▸ Required work
All lines in the records below with the word "Theorem" must be returned.

▸ Input for this task
(** * Web-frontend support utilities: security, CORS, CSP, SSR guards

    A shallow embedding of [src/lib/security.ts], [src/lib/cors.ts],
    [src/lib/ssr-utils.ts], of the CSP helpers and of the reconnect
    back-off formula of the error handling guide, followed by the
    properties established about them.

    Conventions of the embedding:
    - a JavaScript string is the list of its UTF-16 code units ([N]), so
      [length] is [String.prototype.length];
    - a JavaScript number is a binary64 value ([Number.num]): NaN, an
      infinity, or a rational, and every product and sum is rounded to
      the nearest double, ties to even, overflowing to an infinity; the
      sign of a zero is not kept, as nothing here divides by a result;
      the length limit of [validateInput], which is only ever compared
      with a length, is a rational;
    - ambient globals ([window], [document], [localStorage], ...) are the
      fields of an explicit environment record, absent globals are [None];
    - a call that may raise returns a [completion]: [Normal v] or [Throw e];
    - [Record<string, string>] is a [gmap] from strings to strings. *)

From Stdlib Require Import NArith ZArith QArith List Bool Ascii String Lia.
From Stdlib Require Import PrimFloat FloatOps SpecFloat.
From stdpp Require Import base option list gmap.
Lemma collectors_never_delete_keys_witness :
  let mx : Mx := {[ "server_connections_used" := 1 ]} in
  let d := sampleServer "140005" in
  is_Some (mx !! "server_connections_used")
  /\ is_Some (fst (collectCatalog d mx) !! "server_connections_used").
Proof.
  cbv zeta.
  assert (H : is_Some (({[ "server_connections_used" := 1 ]} : Mx)
                         !! "server_connections_used")).
  { rewrite lookup_singleton_eq. by eexists. }
  split; [exact H|].
  destruct (collectors_never_delete_keys (samplePackage None None) newCollector
              (sampleServer "140005") {[ "server_connections_used" := 1 ]}
              "server_connections_used" H) as (_ & _ & _ & _ & _ & Hc & _).
  exact Hc.
Defined.

(** ** Many rows for one key *)

Lemma string_length_app (s t : string) :
  String.length (s +:+ t) = (String.length s + String.length t)%nat.
Proof. induction s as [|c s IH]; simpl; [done|]. by rewrite IH. Qed.

Lemma string_app_inj_r (s1 s2 t : string) : s1 +:+ t = s2 +:+ t -> s1 = s2.
Proof.
  revert s2. induction s1 as [|c s1 IH]; intros [|c2 s2] H; simpl in H.
  - done.
  - apply (f_equal String.length) in H. rewrite !string_length_app in H. simpl in H. lia.
  - apply (f_equal String.length) in H. rewrite !string_length_app in H. simpl in H. lia.
  - injection H as -> H. f_equal. by apply IH.
Qed.

(** For one column, two names give two keys. *)
Lemma standbyWALKey_inj a b column : standbyWALKey a column = standbyWALKey b column -> a = b.
Proof.
  unfold standbyWALKey. intros H. simpl in H. injection H as H.
  change (a +:+ ("_wal_" +:+ column) = b +:+ ("_wal_" +:+ column)) in H.
  by apply string_app_inj_r in H.
Qed.
(** C9, amended (order of the command tests).  When [listen] returns an
    utterance, one turn of [get_customer_order_simple] tests it in a
    fixed order, each time by substring search in the lowercased text:
    a text containing "0" or "zero" repeats the menu, whatever else it
    contains, and so does every text on which the repeat test fires
    (the word "repeat" in fewer than 15 characters included); a text on
    which the repeat test does not fire and that contains "6" or "six"
    cancels, whatever choice it also contains; otherwise the lowest of
    the choices 1..4 whose digit or word occurs is selected (the turn
    then returns an order for it, or fails with [IndexError] when the
    menu has no such item). *)
Theorem command_priority (cfg : Config) (env : Env) (st : State) (response : string) :
  outcome (listen cfg env st) = Ok (Some response) ->
  let x := simple_turn cfg env st in
  let response_lower := response_lower_of response in
  (contains "0" (lower response) || contains "zero" (lower response) = true ->
   x = (Ok Continue, tick_listen st,
        Listened (Some response) :: Spoke "Repeating the menu." :: announcement cfg))
  /\ (asks_repeat response_lower = true ->
      x = (Ok Continue, tick_listen st,
           Listened (Some response) :: Spoke "Repeating the menu." :: announcement cfg))
  /\ (asks_repeat response_lower = false ->
      contains "6" (lower response) || contains "six" (lower response) = true ->
      x = (Ok (Return cancelled_order), tick_listen st,
           [Listened (Some response); Spoke "Order cancelled."]))
  /\ (asks_repeat response_lower = false ->
      asks_cancel response_lower = false ->
      forall i, 1 <= i <= 4 ->
        mentions i response_lower = true ->
        (forall j, 1 <= j < i -> mentions j response_lower = false) ->
        match outcome x with
        | Ok (Return d) => selected_offer d = Some i
        | Ok Continue => False
        | Raise e => e = IndexError
        end).
Proof.
  intros Hl. cbv zeta. rewrite simple_turn_run, (listen_returns _ _ _ _ Hl).
  split; [|split; [|split]].
  - intros H. rewrite <- (repeat_turn cfg env st response Hl H).
    now rewrite simple_turn_run, (listen_returns _ _ _ _ Hl).
  - intros Hr.
    assert (Ht : truthy (response_lower_of response) = true).
    { unfold asks_repeat in Hr.
      apply orb_true_iff in Hr as [Hr|Hr];
        [apply orb_true_iff in Hr as [Hr|Hr]|apply andb_true_iff in Hr as [Hr _]];
        exact (contains_truthy _ _ Hr eq_refl). }
    rewrite (truthy_response_lower response Ht).
    fold (response_lower_of response). cbv zeta. now rewrite Hr.
  - intros Hr H. apply asks_cancel_six in H as [-> H].
    fold (response_lower_of response). cbv zeta. now rewrite Hr, H.
  - intros Hr Hc i Hi Hm Hlt.
    rewrite (truthy_response_lower response) by (eapply (mentions_truthy i); [lia|eassumption]).
    fold (response_lower_of response). cbv zeta. rewrite Hr, Hc.
    rewrite (first_mentioned_least menu_choices _ i Hi Hm Hlt).
    rewrite confirm_order_run. cbv zeta.
    destruct (order_display cfg (strip response) i) as [o|e] eqn:E; [reflexivity|].
    unfold outcome; simpl. unfold order_display in E.
    destruct i; [discriminate|]. destruct (offers_to_announce cfg); [discriminate|].
    unfold index in E. destruct (nth_error _ _); [discriminate|]. now injection E.
Qed.

(** Three utterances with more than one code in them. *)
Lemma command_priority_witness :
  simple_turn config4 (world [says "0 or 6 or 2"]) init_state =
    (Ok Continue, tick_listen init_state,
     Listened (Some "0 or 6 or 2") :: Spoke "Repeating the menu." :: announcement config4)
  /\ simple_turn config4 (world [says "repeat six"]) init_state =
    (Ok Continue, tick_listen init_state,
     Listened (Some "repeat six") :: Spoke "Repeating the menu." :: announcement config4)
  /\ simple_turn config4 (world [says "Six, no, two"]) init_state =
    (Ok (Return cancelled_order), tick_listen init_state,
     [Listened (Some "Six, no, two"); Spoke "Order cancelled."])
  /\ match outcome (simple_turn config4 (world [says "three or two"]) init_state) with
     | Ok (Return d) => selected_offer d = Some 2
     | Ok Continue => False
     | Raise e => e = IndexError
     end.
Proof.
  assert (L1 : outcome (listen config4 (world [says "0 or 6 or 2"]) init_state)
               = Ok (Some "0 or 6 or 2")) by (vm_compute; reflexivity).
  assert (L2 : outcome (listen config4 (world [says "Six, no, two"]) init_state)
               = Ok (Some "Six, no, two")) by (vm_compute; reflexivity).
  assert (L3 : outcome (listen config4 (world [says "three or two"]) init_state)
               = Ok (Some "three or two")) by (vm_compute; reflexivity).
  assert (L4 : outcome (listen config4 (world [says "repeat six"]) init_state)
               = Ok (Some "repeat six")) by (vm_compute; reflexivity).
  destruct (command_priority _ _ _ _ L1) as (H1 & _ & _ & _).
  destruct (command_priority _ _ _ _ L2) as (_ & _ & H2 & _).
  destruct (command_priority _ _ _ _ L3) as (_ & _ & _ & H3).
  destruct (command_priority _ _ _ _ L4) as (_ & H4 & _ & _).
  split; [|split; [|split]].
  - apply H1. vm_compute; reflexivity.
  - apply H4. vm_compute; reflexivity.
  - apply H2; vm_compute; reflexivity.
  - apply (H3 ltac:(vm_compute; reflexivity) ltac:(vm_compute; reflexivity) 2);
      [lia | vm_compute; reflexivity |].
    intros j Hj. assert (j = 1) as -> by lia. vm_compute; reflexivity.
Defined.

(* ================================================================== *)
(** ** The simple flow: repeat requests *)
(* ================================================================== *)


(** C5 as the specification states it, refuted: on four repeat requests
    in a row the trace of [get_customer_order_simple] follows the
    repeat rule (count the repeats; below the limit announce again and
    listen again; at the limit abandon instead of announcing) for no
    value of the limit. *)
Lemma repeat_policy_violated :
  ~ (exists limit,
        repeat_policy limit 0
          (events (get_customer_order_simple config4 (world four_zeros) init_state))
        = true).
Proof.
  intros [limit H].
  do 5 (destruct limit as [|limit]; [vm_compute in H; discriminate H|]).
  vm_compute in H. discriminate H.
Qed.

(** C5, amended.  A recognised repeat request (an utterance containing
    "0" or "zero") uses up one of the turns of the loop, the same turns
    timeouts and unrecognised utterances use up; no field of the
    controller changes.  With turns left after it, the controller says
    "Repeating the menu.", announces the full menu and goes on with the
    remaining turns, each of which starts by listening.  When it was the
    last turn, the loop ends with the abandoned order. *)
Theorem repeat_request_uses_a_turn (cfg : Config) (env : Env) (st : State)
    (response : string) (turns : nat) :
  outcome (listen cfg env st) = Ok (Some response) ->
  contains "0" (lower response) || contains "zero" (lower response) = true ->
  let this_turn :=
    (Listened (Some response) :: Spoke "Repeating the menu." :: announcement cfg)%list in
  outcome (simple_loop cfg env 1 st) = Ok no_order
  /\ final (simple_loop cfg env 1 st) = tick_listen st
  /\ let rest := simple_loop cfg env (S turns) (tick_listen st) in
     simple_loop cfg env (S (S turns)) st =
     (outcome rest, final rest, (this_turn ++ events rest)%list).
Proof.
  intros Hl H0. cbv zeta.
  pose proof (repeat_turn cfg env st response Hl H0) as Ht.
  split; [|split].
  - rewrite simple_loop_step, Ht. reflexivity.
  - rewrite simple_loop_step, Ht. reflexivity.
  - rewrite (simple_loop_step cfg env (S turns) st), Ht. reflexivity.
Qed.

(** A repeat request on the first turn of a session. *)
Lemma repeat_request_uses_a_turn_witness :
  let env := world [says "zero"; says "two"] in
  outcome (simple_loop config4 env 1 init_state) = Ok no_order
  /\ final (simple_loop config4 env 1 init_state) = tick_listen init_state
  /\ get_customer_order_simple config4 env init_state =
     (outcome (simple_loop config4 env 3 (tick_listen init_state)),
      final (simple_loop config4 env 3 (tick_listen init_state)),
      (Listened (Some "zero") :: Spoke "Repeating the menu." :: announcement config4)
        ++ events (simple_loop config4 env 3 (tick_listen init_state)))%list.
Proof.
  assert (L : outcome (listen config4 (world [says "zero"; says "two"]) init_state)
              = Ok (Some "zero")) by (vm_compute; reflexivity).
  assert (Z : contains "0" (lower "zero") || contains "zero" (lower "zero") = true)
    by (vm_compute; reflexivity).
  exact (repeat_request_uses_a_turn config4 (world [says "zero"; says "two"])
           init_state "zero" 2 L Z).
Defined.

(* ================================================================== *)
(** ** The simple flow: digits and number words *)
(* ================================================================== *)

Section CodeEquivalence.
Variable cfg : Config.

(** The loop reads the world only through the captures still to come. *)
Lemma listen_env env1 env2 st :
  (microphone cfg = true -> mic env1 (n_listen st) = mic env2 (n_listen st)) ->
  listen cfg env1 st = listen cfg env2 st.
Proof.
  intros H. rewrite !listen_run. destruct (microphone cfg); [|reflexivity].
  now rewrite H.
Qed.

Lemma simple_turn_env env1 env2 st :
  (microphone cfg = true -> mic env1 (n_listen st) = mic env2 (n_listen st)) ->
  simple_turn cfg env1 st = simple_turn cfg env2 st.
Proof. intros H. rewrite !simple_turn_run. now rewrite (listen_env env1 env2 st H). Qed.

▸ Result for this task
Theorem command_priority (cfg : Config) (env : Env) (st : State) (response : string) :
Theorem repeat_request_uses_a_turn (cfg : Config) (env : Env) (st : State)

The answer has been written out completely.